§ Task prompt: Where the listing below has a line with "Definition ceilDiv (a", write out exactly that line and every line after it, stopping after the line with "(n : jsnum) (f".

§ Supplied information:
(** * Codex wake-up tasks: recurrence calculator, cron evaluator, history log,
      fan-out executor, schedule normalisation and legacy storage migration.

    A shallow embedding of the pure core of
    [src/pages/CodexWakeupTasksPage.tsx] and of the cache helpers of
    [src/stores/createInstanceStore.ts], followed by the properties that the
    specification states about them.

    Modelling conventions.
    - A JavaScript number is modelled on its integer values: [jsnum] is
      [option Z], [None] standing for [NaN].  Fractions and infinities are
      outside the model.
    - A [Date] is its time value: milliseconds of local wall-clock time since
      the epoch, [None] standing for an invalid date.  The local time zone has
      no daylight-saving transitions (the specification leaves them out of
      scope), so local time is a plain linear scale.
    - Strings are [string]s of 8-bit characters; the white space of [trim],
      [\s] and the numeric conversions is the ASCII white space.
    - [localStorage] is a finite map from keys to values. *)

From Stdlib Require Import ZArith Ascii String List Bool Lia DecimalString.
From stdpp Require Import base option list sorting gmap strings.

Open Scope Z_scope.

(** ** JavaScript primitives *)

Module JS.

(** *** Numbers *)

Definition jsnum := option Z.

Definition NaN : jsnum := None.

(** [a + b], [a - b] on numbers: [NaN] is absorbing. *)
Definition add (a b : jsnum) : jsnum :=
  match a, b with Some x, Some y => Some (x + y) | _, _ => None end.

Definition sub (a b : jsnum) : jsnum :=
  match a, b with Some x, Some y => Some (x - y) | _, _ => None end.

(** [a <= b]: false as soon as one side is [NaN]. *)
Definition le (a b : jsnum) : bool :=
  match a, b with Some x, Some y => x <=? y | _, _ => false end.

(** [x || d] on numbers: [0] and [NaN] are falsy. *)
Definition orDefault (x : jsnum) (d : Z) : Z :=
  match x with
  | Some v => if v =? 0 then d else v
  | None => d
  end.

(** [Math.ceil(a / b)] for integers [a] and [b <> 0]. *)
Definition ceilDiv (a b : Z) : Z := - ((- a) / b).

(** [ToLength] as used by [Array.from({ length })]: [NaN] and negative
    lengths give the empty array. *)
Definition toLength (n : jsnum) : nat :=
  match n with Some v => Z.to_nat v | None => 0%nat end.

(** [Array.from({ length: n }, (_, i) => f i)]. *)
Definition arrayFrom {A} (n : jsnum) (f : Z -> A) : list A :=
  map (fun i : nat => f (Z.of_nat i)) (seq 0 (toLength n)).

(** *** Characters and strings *)

Definition isWhite (a : ascii) : bool :=
  let n := nat_of_ascii a in
  ((9 <=? n) && (n <=? 13))%nat || (n =? 32)%nat.

Definition isDigit (a : ascii) : bool :=
  let n := nat_of_ascii a in ((48 <=? n) && (n <=? 57))%nat.

Definition digitVal (a : ascii) : Z := Z.of_nat (nat_of_ascii a) - 48.

Definition isEmpty (s : string) : bool :=
  match s with EmptyString => true | String _ _ => false end.

(** [s.includes(c)] for a one-character needle. *)
Fixpoint includes (c : ascii) (s : string) : bool :=
  match s with
  | EmptyString => false
  | String a s' => if Ascii.eqb a c then true else includes c s'
  end.

(** [s.split(c)] for a one-character separator: always at least one piece. *)
Fixpoint split (c : ascii) (s : string) : list string :=
  match s with
  | EmptyString => [EmptyString]
  | String a s' =>
      if Ascii.eqb a c then EmptyString :: split c s'
      else match split c s' with
           | piece :: rest => String a piece :: rest
           | [] => [String a EmptyString]
           end
  end.

Fixpoint trimStart (s : string) : string :=
  match s with
  | EmptyString => EmptyString
  | String a s' => if isWhite a then trimStart s' else s
  end.

Fixpoint trimEnd (s : string) : string :=
  match s with
  | EmptyString => EmptyString
  | String a s' =>
      let r := trimEnd s' in
      if isWhite a && isEmpty r then EmptyString else String a r
  end.

Definition trim (s : string) : string := trimEnd (trimStart s).

(** [s.split(/\s+/)]: a maximal run of white space is one separator.
    [inRun] tells that the previous character belonged to a separator. *)
Fixpoint splitWhiteFrom (inRun : bool) (s : string) : list string :=
  match s with
  | EmptyString => [EmptyString]
  | String a s' =>
      if isWhite a then
        if inRun then splitWhiteFrom true s'
        else EmptyString :: splitWhiteFrom true s'
      else match splitWhiteFrom false s' with
           | piece :: rest => String a piece :: rest
           | [] => [String a EmptyString]
           end
  end.

Definition splitWhite (s : string) : list string := splitWhiteFrom false s.

(** [xs.join(sep)]. *)
Definition join (sep : string) (xs : list string) : string :=
  String.concat sep xs.

(** ASCII part of [s.toLowerCase()]. *)
Definition lowerChar (a : ascii) : ascii :=
  let n := nat_of_ascii a in
  if ((65 <=? n) && (n <=? 90))%nat then ascii_of_nat (n + 32) else a.

Fixpoint toLowerCase (s : string) : string :=
  match s with
  | EmptyString => EmptyString
  | String a s' => String (lowerChar a) (toLowerCase s')
  end.

(** The default comparison of [Array.prototype.sort] on strings: code unit
    order, as a comparator result. *)
Definition compareStrings (a b : string) : Z :=
  match String.compare a b with
  | Lt => -1
  | Eq => 0
  | Gt => 1
  end.

(** *** String to number *)

(** Value of a string made of decimal digits only. *)
Fixpoint digitsValue (acc : Z) (s : string) : jsnum :=
  match s with
  | EmptyString => Some acc
  | String a s' =>
      if isDigit a then digitsValue (10 * acc + digitVal a) s' else None
  end.

Definition unsignedValue (s : string) : jsnum :=
  if isEmpty s then None else digitsValue 0 s.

§ Response area:
Definition ceilDiv (a b : Z) : Z := - ((- a) / b).

(** [ToLength] as used by [Array.from({ length })]: [NaN] and negative
    lengths give the empty array. *)
Definition toLength (n : jsnum) : nat :=
  match n with Some v => Z.to_nat v | None => 0%nat end.

(** [Array.from({ length: n }, (_, i) => f i)]. *)
Definition arrayFrom {A} (n : jsnum) (f : Z -> A) : list A :=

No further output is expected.